About this exercise: Among the lines of data below, reproduce only those from the one with "else if logLevel =? LevelFatal" through the one with "(** ** Vocabulary", exactly as they stand, both ends included.
** Records for the task follows **
(** The [const ( ... )] block: [LevelUndefined = Level(iota)], and each
    following name repeats the expression with [iota] one larger. *)
Definition LevelUndefined : Level := 0.
Definition LevelFatal : Level := 1.
Definition LevelCritical : Level := 2.
Definition LevelError : Level := 3.
Definition LevelWarning : Level := 4.
Definition LevelInfo : Level := 5.
Definition LevelDebug : Level := 6.
Definition LevelTrace : Level := 7.

(** [func (logLevel Level) String() string] *)
Definition Level_String (logLevel : Level) : string :=
  if logLevel =? LevelUndefined then "undefined"
  else if logLevel =? LevelTrace then "trace"
  else if logLevel =? LevelDebug then "debug"
  else if logLevel =? LevelInfo then "info"
  else if logLevel =? LevelWarning then "warning"
  else if logLevel =? LevelError then "error"
  else if logLevel =? LevelCritical then "critical"
  else if logLevel =? LevelFatal then "fatal"
  else "unknown".

(** The loop
    [for logLevel := LevelFatal; logLevel <= LevelDebug; logLevel++]
    appending [logLevel.String()] to [allowedValues]. *)
Definition allowedValues : list string :=
  fold_left (fun acc logLevel => acc ++ [Level_String logLevel])
            (seqZ LevelFatal (LevelDebug + 1 - LevelFatal)) [].

(** One [case] of the [switch]: does the subject equal one of the labels? *)
Definition caseOf (subject : string) (labels : list string) : bool :=
  existsb (String.eqb subject) labels.

(** [func ParseLogLevel(in string) (Level, error)] *)
Definition ParseLogLevel `{UnicodeCase} (in_ : string) : Level * error :=
  let subject := ToLower in_ in
  if caseOf subject ["t"; "trace"] then (LevelDebug, None)
  else if caseOf subject ["d"; "debug"] then (LevelDebug, None)
  else if caseOf subject ["i"; "info"] then (LevelInfo, None)
  else if caseOf subject ["w"; "warn"; "warning"] then (LevelWarning, None)
  else if caseOf subject ["e"; "err"; "error"] then (LevelError, None)
  else if caseOf subject ["c"; "critical"] then (LevelCritical, None)
  else if caseOf subject ["f"; "fatal"] then (LevelFatal, None)
  else
    (LevelUndefined,
     Errorf "unknown logging level '%s', known values are: %s"
            [in_; Join allowedValues ", "]).

(** The case mapping restricted to strings whose runes outside ASCII have
    no case: such runes are copied and the ASCII capitals are lowered. *)
Definition caselessUnicode : UnicodeCase := {| mapToLower := lowerASCII |}.

(** ** Vocabulary of the statements about [ParseLogLevel] *)

(** Every [case] label of [ParseLogLevel] with the level its branch
    returns. *)
Definition knownAliases : list (string * Level) :=
  [ ("t", LevelDebug); ("trace", LevelDebug);
    ("d", LevelDebug); ("debug", LevelDebug);
    ("i", LevelInfo); ("info", LevelInfo);
    ("w", LevelWarning); ("warn", LevelWarning); ("warning", LevelWarning);
    ("e", LevelError); ("err", LevelError); ("error", LevelError);
    ("c", LevelCritical); ("critical", LevelCritical);
    ("f", LevelFatal); ("fatal", LevelFatal) ].

(** The tokens of the level text encoding. *)
Definition canonicalTokens : list string :=
  ["undefined"; "trace"; "debug"; "info"; "warning"; "error"; "critical";
   "fatal"].

(** The tokens of the levels [LevelFatal .. LevelDebug]. *)
Definition operatingTokens : list string :=
  ["debug"; "info"; "warning"; "error"; "critical"; "fatal"].

(** [anyCase s tok]: [s] spells the lower-case word [tok] with each
    letter in either case. *)
Fixpoint anyCase (s tok : string) : bool :=
  match s, tok with
  | EmptyString, EmptyString => true
  | String c s', String t tok' =>
      (Ascii.eqb c t || Ascii.eqb c (upperByte t)) && anyCase s' tok'
  | _, _ => false
  end.

(** A word made of the bytes ['a' .. 'z'] only. *)
Fixpoint lowerWord (tok : string) : bool :=
  match tok with
  | EmptyString => true
  | String t tok' => isLowerByte t && lowerWord tok'
  end.

(** Parsing [in_] succeeds and printing the level gives [tok] back. *)
Definition roundTrip `{UnicodeCase} (in_ tok : string) : Prop :=
  snd (ParseLogLevel in_) = None /\
  Level_String (fst (ParseLogLevel in_)) = tok.

(** Every canonical token, in any letter case, parses and prints back as
    itself. *)
Definition canonicalRoundTrip `{UnicodeCase} : Prop :=
  forall tok in_ : string,
    In tok canonicalTokens -> anyCase in_ tok = true -> roundTrip in_ tok.

(** The text [fmt.Errorf] produces for a rejected input. *)
Definition rejection (in_ : string) : string :=
  "unknown logging level '" +:+ in_ +:+
  "', known values are: fatal, critical, error, warning, info, debug".

(** ** The derivation contract of the logger *)

(** Go objects live on a heap and are passed around by reference. *)
Definition ref := positive.

(** [type Field struct]: the key and the three places a value can be
    stored in, of which [Type_] selects one; [Integer] is an [int64],
    [Interface], [Type_] and the properties are references to Go
    objects.  ([String_] and [Type_] stand for the members [String] and
    [Type].) *)
Record Field := {
  Key : string;
  Integer : Z;
  String_ : string;
  Interface : option ref;
  Type_ : ref;
  Properties : list ref
}.

(** [type Fields []Field]: an ordered sequence of fields. *)
Abbreviation Fields := (list Field).

Definition keysOf (fs : Fields) : list string := Key <$> fs.

(** Modelled from the spec: reading a key from a field sequence.  No
    implementation is in the package; the specification asks that later
    entries with an equal key shadow earlier ones, so the read returns
    the last entry carrying the key. *)
Definition getField (k : string) (fs : Fields) : option Field :=
  last (filter (fun f => Key f = k) fs).

(** Modelled from the spec: the merge rule of a derivation, which no file
    of the package implements.  New fields are appended to the
    receiver's, nothing is removed, and [getField] resolves duplicates. *)
Definition mergeFields (receiver new : Fields) : Fields := receiver ++ new.

(** Modelled from the spec: the state of a logger, of which the package
    has only the interface: its level, its accumulated fields and the
    references of its attached hooks. *)
Record LoggerObj := {
  loggerLevel : Level;
  loggerFields : Fields;
  loggerHooks : list ref
}.

(** Modelled from the spec: the accessors [Fields()], [Level()] and
    [Hooks()] of the logger interface, reading the object a reference
    points to; [None] stands for the failure of a call on a dangling
    reference. *)
Definition Logger_Fields (L : ref) (heap : gmap ref LoggerObj) : option Fields :=
  loggerFields <$> heap !! L.

Definition Logger_Level (L : ref) (heap : gmap ref LoggerObj) : option Level :=
  loggerLevel <$> heap !! L.

Definition Logger_Hooks (L : ref) (heap : gmap ref LoggerObj) : option (list ref) :=
  loggerHooks <$> heap !! L.

(** Modelled from the spec: [WithFields], declared in the logger
    interface and implemented nowhere in the package.  It allocates a new
    logger whose fields are the receiver's merged with the new ones and
    whose level and hooks are the receiver's, and returns its reference
    with the extended heap. *)
Definition WithFields (L : ref) (F : Fields) (heap : gmap ref LoggerObj)
  : option (ref * gmap ref LoggerObj) :=
  match heap !! L with
  | Some receiver =>
      let derived := fresh (dom heap) in
      Some (derived,
            <[derived := {| loggerLevel := loggerLevel receiver;
                            loggerFields := mergeFields (loggerFields receiver) F;
                            loggerHooks := loggerHooks receiver |}]> heap)
  | None => None
  end.

(** A heap with one logger at level Info, carrying the field
    [request=1] and one hook, and a field set that rewrites [request]
    and adds [user]. *)
Definition sampleLogger : LoggerObj :=
  {| loggerLevel := LevelInfo;
     loggerFields := [ {| Key := "request"; Integer := 1; String_ := "";
                          Interface := None; Type_ := 2%positive;
                          Properties := [] |} ];
     loggerHooks := [7%positive] |}.

Definition sampleHeap : gmap ref LoggerObj := {[ 1%positive := sampleLogger ]}.

Definition sampleFields : Fields :=
  [ {| Key := "request"; Integer := 2; String_ := ""; Interface := None;
       Type_ := 2%positive; Properties := [] |};
    {| Key := "user"; Integer := 0; String_ := "ann"; Interface := None;
       Type_ := 3%positive; Properties := [] |} ].

(** ** Further vocabulary for [levels.go] *)

(** [isASCII] as the first loop of [strings.ToLower] leaves it: no byte of
    [s] reaches [utf8.RuneSelf]. *)
Definition isASCII (s : string) : bool := fst (scanASCII s false).

(** The [case] labels of [ParseLogLevel]. *)
Definition knownLabels : list string := fst <$> knownAliases.

(** ** The tool collection of the observability proposal *)

(** A non-nil Go interface value: the descriptor of its dynamic type and
    its data.  Type descriptors are unique per type, so comparing two
    [reflect.Type] values compares these references. *)
Record iface := { dynType : ref; dynData : ref }.

(** [type Tool interface { ... }]: a value of interface type, [None] being
    the nil interface. *)
Definition Tool : Type := option iface.

(** [reflect.Type], [None] being the nil [Type]. *)
Definition reflect_Type : Type := option ref.

(** [reflect.TypeOf]: the dynamic type of an interface value, the nil
    [Type] for the nil interface. *)
Definition reflect_TypeOf (i : option iface) : reflect_Type := dynType <$> i.

(** [func (tools Tools) Get(toolType reflect.Type) Tool]:
    the [range] loop returns the first tool whose dynamic type is
    [toolType]; [nil] is returned after the loop. *)
Fixpoint Tools_Get (tools : list Tool) (toolType : reflect_Type) : Tool :=
  match tools with
  | [] => None
  | tool :: rest =>
      if decide (reflect_TypeOf tool = toolType) then tool
      else Tools_Get rest toolType
  end.

(** ** Package [obscontext] of the proposal *)

(** The keys a context is asked for: [ctxKeyObserver], the one constant of
    the unexported type [ctxKey], or a key of some other type, which no
    comparison makes equal to it. *)
Inductive contextKey :=
| ctxKeyObserver
| foreignKey (k : ref).

(** A Go pointer. *)
Inductive pointer :=
| nilPointer
| addressOf (r : ref).

(** The values a context holds, of static type [interface{}]: the nil
    interface, a [*Observer] (a nil pointer in an interface is not the
    nil interface), or a value of another type. *)
Inductive contextValue :=
| nilValue
| observerValue (p : pointer)
| foreignValue (v : ref).

(** A [context.Context] as far as [Value] sees it: the chain of
    [context.WithValue] layers, the innermost first, ending in a root
    that holds nothing. *)
Abbreviation Context := (list (contextKey * contextValue)).

#[global] Instance contextKey_eq_dec : EqDecision contextKey.
Proof. solve_decision. Defined.

(** [context.WithValue]: a new layer around [parent]. *)
Definition context_WithValue
    (parent : Context) (key : contextKey) (val : contextValue) : Context :=
  (key, val) :: parent.

(** [ctx.Value(key)]: the value of the innermost layer with an equal key,
    nil when no layer has it. *)
Fixpoint context_Value (ctx : Context) (key : contextKey) : contextValue :=
  match ctx with
  | [] => nilValue
  | (k, v) :: parent =>
      if decide (k = key) then v else context_Value parent key
  end.

(** [func WithObs(ctx context.Context, obs *Observer) context.Context] *)
Definition WithObs (ctx : Context) (obs : pointer) : Context :=
  context_WithValue ctx ctxKeyObserver (observerValue obs).

(** [func Obs(ctx context.Context) *Observer]; [Default] is what
    [obs.Default()] returns.  The type assertion of [observer] to a
    pointer to [Observer] panics on a value of another type: that is the
    result [None]. *)
Definition Obs (Default : pointer) (ctx : Context) : option pointer :=
  match context_Value ctx ctxKeyObserver with
  | nilValue => Some Default
  | observerValue p => Some p
  | foreignValue _ => None
  end.

(** The contexts a program can build: the root, and layers added by
    [WithObs] or, under keys of their own, by other packages. *)
Inductive reachableContext : Context -> Prop :=
| reachable_root : reachableContext []
| reachable_WithObs ctx obs :
    reachableContext ctx -> reachableContext (WithObs ctx obs)
| reachable_foreign ctx k val :
    reachableContext ctx ->
    reachableContext (context_WithValue ctx (foreignKey k) val).

(** ** The Go runtime helpers *)

Lemma isUpperByte_spec (c : ascii) :
  isUpperByte c = true <-> (65 <= byteOf c <= 90)%N.
Proof.
  unfold isUpperByte. rewrite andb_true_iff, !N.leb_le. tauto.
Qed.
** End of Records for the task **
Result for this exercise:
  else if logLevel =? LevelFatal then "fatal"
  else "unknown".

(** The loop
    [for logLevel := LevelFatal; logLevel <= LevelDebug; logLevel++]
    appending [logLevel.String()] to [allowedValues]. *)
Definition allowedValues : list string :=
  fold_left (fun acc logLevel => acc ++ [Level_String logLevel])
            (seqZ LevelFatal (LevelDebug + 1 - LevelFatal)) [].

(** One [case] of the [switch]: does the subject equal one of the labels? *)
Definition caseOf (subject : string) (labels : list string) : bool :=
  existsb (String.eqb subject) labels.

(** [func ParseLogLevel(in string) (Level, error)] *)
Definition ParseLogLevel `{UnicodeCase} (in_ : string) : Level * error :=
  let subject := ToLower in_ in
  if caseOf subject ["t"; "trace"] then (LevelDebug, None)
  else if caseOf subject ["d"; "debug"] then (LevelDebug, None)
  else if caseOf subject ["i"; "info"] then (LevelInfo, None)
  else if caseOf subject ["w"; "warn"; "warning"] then (LevelWarning, None)
  else if caseOf subject ["e"; "err"; "error"] then (LevelError, None)
  else if caseOf subject ["c"; "critical"] then (LevelCritical, None)
  else if caseOf subject ["f"; "fatal"] then (LevelFatal, None)
  else
    (LevelUndefined,
     Errorf "unknown logging level '%s', known values are: %s"
            [in_; Join allowedValues ", "]).

(** The case mapping restricted to strings whose runes outside ASCII have
    no case: such runes are copied and the ASCII capitals are lowered. *)
Definition caselessUnicode : UnicodeCase := {| mapToLower := lowerASCII |}.

(** ** Vocabulary of the statements about [ParseLogLevel] *)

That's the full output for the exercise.